Figure 4 The ROC curves constructed by using the radiomics scores obtained from the models built using the combined CC and MLO features, CC features only, MLO features only; and the ROC curve constructed by using the probability obtained from the deep learning model. The AUC of the combined radiomics model is the highest, 0.82. The AUC of the deep learning model is the lowest, 0.61, likely due to the use of the whole image as the input.
Figure 5 The distribution of the radiomics scores predicted by using the combined model in the benign and malignant groups. By using the threshold of 0.5 as the cut-off value, there are 136 true-positive, 84 true-negative, 39 false-negative, and 39 false-positive cases, with an overall accuracy of 220/298 = 74%.
Deep learning analysis
The results predicted by the deep-learning model yielded an AUC of 0.61, much worse compared to those achieved by the radiomics models (all significant, p<0.01). This is due to the use of the whole image as input, which is a much more challenging task. One important feature of deep learning is to use the Grad-CAM maps to localize the suspicious area, as shown in Figures 6–8. Although deep learning did not reach a high diagnostic accuracy, it could localize the area with architectural distortion very well. In contrast, when the developed model was applied to the corresponding mammography of the same patient, the detected area was much larger, almost covering the entire dense tissues (Figures 7, 8), and had a worse diagnostic performance. The results suggest that deep learning is highly applicable to analyzing the DBT image to select the suspicious area for further diagnosis, e.g., by using the radiomics models.
Figure 6 Examples of Grad-CAM maps of architectural distortion on DBT images, predicted by ResNet50 deep learning. (A) The RMLO view of a 61-year-old patient diagnosed with invasive ductal cancer. The BI-RADS score is 5. The radiomics score of the combined model is 0.72, and the probability predicted by deep learning is 0.54, both correctly diagnosing this case as malignant. (B) The RMLO view of a 42-year-old patient diagnosed with adenosis. The BI-RADS score is 4C. The radiomics score of the combined model is 0.48, and the probability predicted by deep learning is 0.52. The radiomics model makes a correct benign diagnosis, but deep learning gives a false-positive diagnosis. (C) The RMLO view of a 46-year-old patient diagnosed with fibroadenoma. The BI-RADS score is 4B. The radiomics score of the combined model is 0.41, and the probability predicted by deep learning is 0.51. The radiomics model makes a correct benign diagnosis, not deep learning. However, although deep learning does not give a correct diagnosis, it can localize the suspicious area.
Figure 7 An example of the Grad-CAM map of the architectural distortion in the LMLO view of (A) DBT and (B) FFDM images of a 53-year-old patient diagnosed with invasive ductal cancer. The BI-RADS score is 4B. The radiomics score is 0.65, and the deep learning probability is 0.62, both correctly diagnosing this case as malignant. When the developed deep learning model from DBT is applied to FFDM, the probability is 0.32, false-negative. The detected suspicious area covers the entire dense tissues, showing the architectural distortion on FFDM cannot be detected.

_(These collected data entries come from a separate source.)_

(** * Alfred, the Bengaluru restaurant assistant: a verified model of [brain.py]

    The development embeds the dialogue orchestrator of [brain.py]
    ([process_state] and [main]), its extraction services
    ([detect_intent], [extract_search_params], [parse_date_time],
    [parse_party_size], [detect_intent_with_context]), the search engine
    ([find_restaurants]) and the reservation transaction ([add_reservation]).

    The global mutable objects of the program ([st.session_state], the
    in-memory [restaurants] list and the JSON file behind [save_database]) are
    the fields of a [world] that a state-and-exception monad threads through
    the code.  An uncaught Python exception ends the run and leaves the world
    as it was when it was raised, which is what Streamlit does with the
    session.

    The language model behind [get_llm_response] and the Python library
    functions the program calls ([json.loads], [datetime.strptime],
    [strftime], [int], [str], [str.lower], [str.strip]) are parameters: every
    general theorem holds whatever they answer.  The model is total: a
    transport error of the model or an I/O error of the catalog file is not
    part of this development.  A concrete runtime ([cpython]) and a scripted
    model ([scripted]) are used to run the program on examples.

    The first part of the file holds the definitions, the second part the
    theorems. *)

From Stdlib Require Import ZArith QArith List String Ascii Bool Lia.
From Stdlib Require Import Permutation Sorted.
Import ListNotations.

Set Warnings "-register-all".

Local Open Scope list_scope.
Local Open Scope string_scope.
Local Open Scope Z_scope.

(** ** Conversation states: [class State] *)

Inductive State : Type :=
| GREETING | INTENT_DETECTION | FIND_RESTAURANT | RESTAURANT_SUGGESTION
| RESTAURANT_DETAILS | MAKE_RESERVATION | DATA_COLLECTION | NAME_PROMPT
| NAME_RECEIVED | DATETIME_PROMPT | DATETIME_RECEIVED | PARTY_PROMPT
| PARTY_RECEIVED | CONFIRM_RESERVATION | RESERVATION_CONFIRMED | DATABASE_PUSH
| RESERVATION_SUCCESS | ERROR_HANDLING | RESERVATION_RETRY | SUPPORT
| THANK_YOU | NORMAL_CONVERSATION.

Definition State_eq_dec (a b : State) : {a = b} + {a <> b}.
Proof. decide equality. Defined.

Definition State_eqb (a b : State) : bool :=
  if State_eq_dec a b then true else false.

(** ** Python values that reach the program through [json.loads] *)

(** A Python [float]: a finite double is the rational it denotes. *)
Inductive pyfloat : Type :=
| FFinite (q : Q)
| FInf (negative : bool)
| FNaN.

Inductive json : Type :=
| JNull
| JBool (b : bool)
| JInt (z : Z)
| JFloat (f : pyfloat)
| JStr (s : string)
| JArr (items : list json)
| JObj (members : list (string * json)).

(** A decoded JSON object, a Python [dict] with string keys. *)
Definition dict : Type := list (string * json).

(** [d.get(key)]: the value, [None] (here [JNull]) when the key is missing. *)
Fixpoint dict_get (d : dict) (key : string) : json :=
  match d with
  | [] => JNull
  | (k, v) :: d' => if String.eqb k key then v else dict_get d' key
  end.

(** Truth value of an object in a condition ([if x:], [x and y], [not x]). *)
Definition truthy (v : json) : bool :=
  match v with
  | JNull => false
  | JBool b => b
  | JInt z => negb (z =? 0)
  | JFloat (FFinite q) => negb (Qeq_bool q 0)
  | JFloat _ => true
  | JStr s => negb (String.eqb s "")
  | JArr l => match l with [] => false | _ => true end
  | JObj m => match m with [] => false | _ => true end
  end.

(** [v != "null"] *)
Definition is_not_null_text (v : json) : bool :=
  match v with
  | JStr s => negb (String.eqb s "null")
  | _ => true
  end.

(** [n == v] for an [int] [n]: Python compares numbers by value, and [True]
    and [False] are the integers 1 and 0. *)
Definition py_eq_int (n : Z) (v : json) : bool :=
  match v with
  | JInt z => n =? z
  | JBool b => n =? (if b then 1 else 0)
  | JFloat (FFinite q) => Qeq_bool (inject_Z n) q
  | _ => false
  end.

(** ** Strings *)

(** [needle in hay] *)
Fixpoint contains (needle hay : string) : bool :=
  String.prefix needle hay
  || match hay with
     | EmptyString => false
     | String _ rest => contains needle rest
     end.

(** [re.search(r'\{.*\}', text, re.DOTALL)]: the text from the first opening
    brace to the last closing brace after it, if there is one. *)
Fixpoint from_first_brace (s : string) : option string :=
  match s with
  | EmptyString => None
  | String c rest =>
      if Ascii.eqb c "{" then Some s else from_first_brace rest
  end.

(** The longest prefix of [s] that ends in a closing brace. *)
Fixpoint upto_last_brace (s : string) : option string :=
  match s with
  | EmptyString => None
  | String c rest =>
      match upto_last_brace rest with
      | Some p => Some (String c p)
      | None => if Ascii.eqb c "}" then Some (String c EmptyString) else None
      end
  end.

Definition search_json_object (text : string) : option string :=
  match from_first_brace text with
  | Some s => upto_last_brace s
  | None => None
  end.

(** ** Calendar: the part of Python's [datetime] the program uses *)

Definition is_leap (y : Z) : bool :=
  (y mod 4 =? 0) && (negb (y mod 100 =? 0) || (y mod 400 =? 0)).

Definition days_in_month (y m : Z) : Z :=
  match m with
  | 1 => 31 | 2 => if is_leap y then 29 else 28 | 3 => 31 | 4 => 30
  | 5 => 31 | 6 => 30 | 7 => 31 | 8 => 31 | 9 => 30 | 10 => 31 | 11 => 30
  | 12 => 31 | _ => 0
  end.

(** What the [datetime] constructor accepts (it raises [ValueError]
    otherwise). *)
Definition valid_datetime (y m d hh mm : Z) : bool :=
  (1 <=? y) && (y <=? 9999) && (1 <=? m) && (m <=? 12)
  && (1 <=? d) && (d <=? days_in_month y m)
  && (0 <=? hh) && (hh <=? 23) && (0 <=? mm) && (mm <=? 59).

(** A [datetime.datetime] object; seconds and microseconds are always zero
    for the format the program parses. *)
Record datetime : Type := mk_datetime {
  dt_year : Z;
  dt_month : Z;
  dt_day : Z;
  dt_hour : Z;
  dt_minute : Z;
  dt_valid : valid_datetime dt_year dt_month dt_day dt_hour dt_minute = true
}.

(** Days before January 1st of year [y] (CPython's [_days_before_year]). *)
Definition days_before_year (y : Z) : Z :=
  let p := y - 1 in p * 365 + p / 4 - p / 100 + p / 400.

(** Days in year [y] before the first of month [m]
    (CPython's [_days_before_month]). *)
Definition days_before_month (y m : Z) : Z :=
  match m with
  | 1 => 0 | 2 => 31 | 3 => 59 | 4 => 90 | 5 => 120 | 6 => 151 | 7 => 181
  | 8 => 212 | 9 => 243 | 10 => 273 | 11 => 304 | 12 => 334 | _ => 0
  end + (if (2 <? m) && is_leap y then 1 else 0).

(** [date.toordinal()]: January 1st of year 1 is day 1. *)
Definition toordinal (y m d : Z) : Z :=
  days_before_year y + days_before_month y m + d.

(** [dt.weekday()]: 0 is Monday, 6 is Sunday. *)
Definition weekday_of_date (y m d : Z) : Z := (toordinal y m d + 6) mod 7.

Definition weekday (dt : datetime) : Z :=
  weekday_of_date (dt_year dt) (dt_month dt) (dt_day dt).

(** Zeller's congruence for the Gregorian calendar, the textbook
    weekday-from-date formula: January and February count as months 13 and 14
    of the previous year; the result 0 is Saturday, 1 Sunday, 2 Monday. *)
Definition zeller (y m d : Z) : Z :=
  let y' := if m <? 3 then y - 1 else y in
  let m' := if m <? 3 then m + 12 else m in
  let k := y' mod 100 in
  let j := y' / 100 in
  (d + (13 * (m' + 1)) / 5 + k + k / 4 + j / 4 + 5 * j) mod 7.

(** Zeller's day number turned into Python's numbering (0 is Monday). *)
Definition zeller_weekday (y m d : Z) : Z := (zeller y m d + 5) mod 7.

(** ** The restaurant catalog *)

Record reservation : Type := mk_reservation {
  res_id : Z;
  res_name : option string;
  res_datetime : string;
  res_party_size : option Z;
  res_status : string
}.

(** The keys of a restaurant record of [restaurants_db.json], prefixed
    with [r_]. *)
Record restaurant : Type := mk_restaurant {
  r_id : Z;
  r_name : string;
  r_cuisine : string;
  r_location : string;
  r_price_range : string;
  r_rating : Q;
  r_seating_arrangements : list string;
  r_capacity : Z;
  r_opening_hours : string * string;
  r_specialties : list string;
  r_address : string;
  r_contact : string;
  r_reservations : list reservation
}.

(** [restaurant['reservations'].append(reservation)] replaces the list of
    the record and leaves its other keys alone. *)
Definition with_reservations (r : restaurant) (l : list reservation)
  : restaurant :=
  mk_restaurant (r_id r) (r_name r) (r_cuisine r) (r_location r)
    (r_price_range r) (r_rating r) (r_seating_arrangements r) (r_capacity r)
    (r_opening_hours r) (r_specialties r) (r_address r) (r_contact r) l.

Definition catalog : Type := list restaurant.

(** ** The runtime: Python library functions the program calls *)

Record runtime : Type := mk_runtime {
  (** [json.loads] on a text that starts with an opening brace: the decoded
      object, [None] when it raises. *)
  json_loads : string -> option dict;
  (** [datetime.datetime.strptime(text, "%Y-%m-%d %H:%M")], [None] when it
      raises [ValueError]. *)
  strptime : string -> option datetime;
  (** [dt.strftime(format)]; the day and month names depend on the locale. *)
  strftime : string -> datetime -> string;
  (** [int(text)] on a string, [None] when it raises [ValueError]. *)
  int_of_str : string -> option Z;
  (** [str(v)] for a decoded value that is not a string. *)
  str_of : json -> string;
  (** [text.lower()] and [text.strip()] *)
  lower : string -> string;
  strip : string -> string;
  (** Number of nested [process_state] frames the interpreter allows before
      it raises [RecursionError]. *)
  recursion_limit : nat
}.

(** ** The language model *)

(** What [get_llm_response] is asked, one constructor per caller; the
    arguments are the data the prompt is built from. *)
Inductive llm_request : Type :=
| AskIntent (user_input : string)
| AskSearchParams (user_input : string)
| AskSuggestions (found all_restaurants : catalog)
| AskDetails (found : option restaurant) (all_restaurants : catalog)
| AskDateTime (user_input : string)
| AskPartySize (user_input : string)
| AskConversation (user_input : string) (history : list (string * string))
    (all_restaurants : catalog)
| AskIntentWithContext (user_input : string)
    (recent_suggestions : list string) (last_message : string)
    (all_restaurants : catalog).
(** * The rustdoc artifacts of the [martian] crate

    Two generated files are modelled:

    - [doc/implementors/serde/ser/trait.Serialize.js], a script that
      builds the table of [Serialize] implementors and hands it to the
      documentation page through [window];
    - the sidebar index of the [martian::mro] module, a single call
      [initSidebarItems({...})].

    The object literals become typed tables, [window] becomes a finite
    map from property names to JavaScript values, and running a script
    is a function from the window before to the events the script
    performs and the completion it ends with. *)

From Stdlib Require Import ZArith Ascii String.
From stdpp Require Import gmap strings list fin_maps.

Local Open Scope string_scope.

(** ** Text helpers *)

(** The double-quote character, which the literals of both files
    contain in escaped form. *)
Definition dq : string := String "034"%char EmptyString.

Definition attr (name val : string) : string :=
  " " +:+ name +:+ "=" +:+ dq +:+ val +:+ dq.

(** [<a class="cls" href="href" title="title">label</a>] *)
Definition anchor (cls href title label : string) : string :=
  "<a" +:+ attr "class" cls +:+ attr "href" href +:+ attr "title" title
       +:+ ">" +:+ label +:+ "</a>".

Definition nbsp : string := "&nbsp;".

(** Sum of the character codes, used to fingerprint a literal. *)
Fixpoint code_sum (s : string) : N :=
  match s with
  | EmptyString => 0%N
  | String c r => (N_of_ascii c + code_sum r)%N
  end.

Definition fingerprint (s : string) : N * N :=
  (N.of_nat (String.length s), code_sum s).

(** ** The implementors table *)

Module Implementors.

(** One element of a crate's array: [{text: .., synthetic: .., types: [..]}]. *)
Record implementor := Implementor {
  text : string;
  synthetic : bool;
  types : list string
}.

Definition Serialize_link : string :=
  anchor "trait" "serde/ser/trait.Serialize.html"
         "trait serde::ser::Serialize" "Serialize".

Definition impl_MartianVoid : implementor :=
  {| text := "impl " +:+ Serialize_link +:+ " for " +:+
       anchor "struct" "martian/types/struct.MartianVoid.html"
              "struct martian::types::MartianVoid" "MartianVoid";
     synthetic := false;
     types := ["martian::types::MartianVoid"] |}.

Definition impl_Resource : implementor :=
  {| text := "impl " +:+ Serialize_link +:+ " for " +:+
       anchor "struct" "martian/struct.Resource.html"
              "struct martian::Resource" "Resource";
     synthetic := false;
     types := ["martian::stage::Resource"] |}.

Definition impl_StageDef : implementor :=
  {| text := "impl&lt;T&gt; " +:+ Serialize_link +:+ " for " +:+
       anchor "struct" "martian/struct.StageDef.html"
              "struct martian::StageDef" "StageDef" +:+
       "&lt;T&gt; <span class=" +:+ dq +:+ "where fmt-newline" +:+ dq +:+
       ">where<br>" +:+ nbsp +:+ nbsp +:+ nbsp +:+ nbsp +:+
       "T: " +:+ Serialize_link +:+ "," +:+ nbsp +:+ "</span>";
     synthetic := false;
     types := ["martian::stage::StageDef"] |}.

Definition impl_MartianPrimaryType : implementor :=
  {| text := "impl " +:+ Serialize_link +:+ " for " +:+
       anchor "enum" "martian/mro/enum.MartianPrimaryType.html"
              "enum martian::mro::MartianPrimaryType" "MartianPrimaryType";
     synthetic := false;
     types := ["martian::mro::MartianPrimaryType"] |}.

Definition impl_MartianBlanketType : implementor :=
  {| text := "impl " +:+ Serialize_link +:+ " for " +:+
       anchor "enum" "martian/mro/enum.MartianBlanketType.html"
              "enum martian::mro::MartianBlanketType" "MartianBlanketType";
     synthetic := false;
     types := ["martian::mro::MartianBlanketType"] |}.

Definition impl_MroField : implementor :=
  {| text := "impl " +:+ Serialize_link +:+ " for " +:+
       anchor "struct" "martian/mro/struct.MroField.html"
              "struct martian::mro::MroField" "MroField";
     synthetic := false;
     types := ["martian::mro::MroField"] |}.

Definition impl_Volatile : implementor :=
  {| text := "impl " +:+ Serialize_link +:+ " for " +:+
       anchor "enum" "martian/mro/enum.Volatile.html"
              "enum martian::mro::Volatile" "Volatile";
     synthetic := false;
     types := ["martian::mro::Volatile"] |}.

Definition impl_MroUsing : implementor :=
  {| text := "impl " +:+ Serialize_link +:+ " for " +:+
       anchor "struct" "martian/mro/struct.MroUsing.html"
              "struct martian::mro::MroUsing" "MroUsing";
     synthetic := false;
     types := ["martian::mro::MroUsing"] |}.

Definition impl_Map : implementor :=
  {| text := "impl " +:+ Serialize_link +:+ " for " +:+
       anchor "struct" "serde_json/map/struct.Map.html"
              "struct serde_json::map::Map" "Map" +:+
       "&lt;" +:+
       anchor "struct"
              "https://doc.rust-lang.org/nightly/alloc/string/struct.String.html"
              "struct alloc::string::String" "String" +:+
       ", " +:+
       anchor "enum" "serde_json/value/enum.Value.html"
              "enum serde_json::value::Value" "Value" +:+
       "&gt;";
     synthetic := false;
     types := ["serde_json::map::Map"] |}.

Definition impl_Value : implementor :=
  {| text := "impl " +:+ Serialize_link +:+ " for " +:+
       anchor "enum" "serde_json/value/enum.Value.html"
              "enum serde_json::value::Value" "Value";
     synthetic := false;
     types := ["serde_json::value::Value"] |}.

Definition impl_Number : implementor :=
  {| text := "impl " +:+ Serialize_link +:+ " for " +:+
       anchor "struct" "serde_json/struct.Number.html"
              "struct serde_json::Number" "Number";
     synthetic := false;
     types := ["serde_json::number::Number"] |}.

Figure 8 An example of the Grad-CAM map of the architectural distortion in the LMLO view of (A) DBT and (B) FFDM images of a 46-year-old patient diagnosed with adenosis. The BI-RADS score is 4B. The radiomics score is 0.41, and the deep learning probability is 0.38, both correctly diagnosing this case as benign. When the developed deep learning model from DBT is applied to FFDM, the probability is 0.48, which is also true-negative but reaches the threshold for malignancy. The detected suspicious area covers the entire dense tissues, showing the architectural distortion on FFDM cannot be detected.
Discussion
In this study, we applied two main AI strategies, including radiomics and deep learning, to diagnose breast cancer in patients presenting with architectural distortion on DBT. This feature has become more noticeable after DBT is extensively applied for breast imaging, as it can better resolve the overlapping tissues compared to the 2D projection mammography. As demonstrated in our dataset, many benign cases also had a high BI-RADS score, 46% ≥ 4B and 83% ≥ 4A. This feature can lead to many false-positive diagnoses and many benign biopsies, and more research is needed to improve the accuracy. In this study, we showed that the radiomics model developed using manually outlined ROI could achieve good accuracy. The AUC of the radiomics model built using features extracted from the combined CC and MLO views was 0.82, which was higher than the AUC of models built using individual views (0.77 for CC, and 0.72 for MLO). In the benign group, 102 of 123 patients (83%) had BI-RADS ≥ 4A, and they would be recommended to receive a biopsy. The specificity of the combined model was 84/123 (68%), and if the biopsy recommendation was made according to the results, only 39 patients would be referred; therefore, the model has the potential to decrease many unnecessary biopsies. The current threshold was based on the probability of 0.5 as malignant, which can be adjusted to a lower value to improve the sensitivity by increasing true positives, but still capable of avoiding many false positives, as shown in Zhou et al. (34).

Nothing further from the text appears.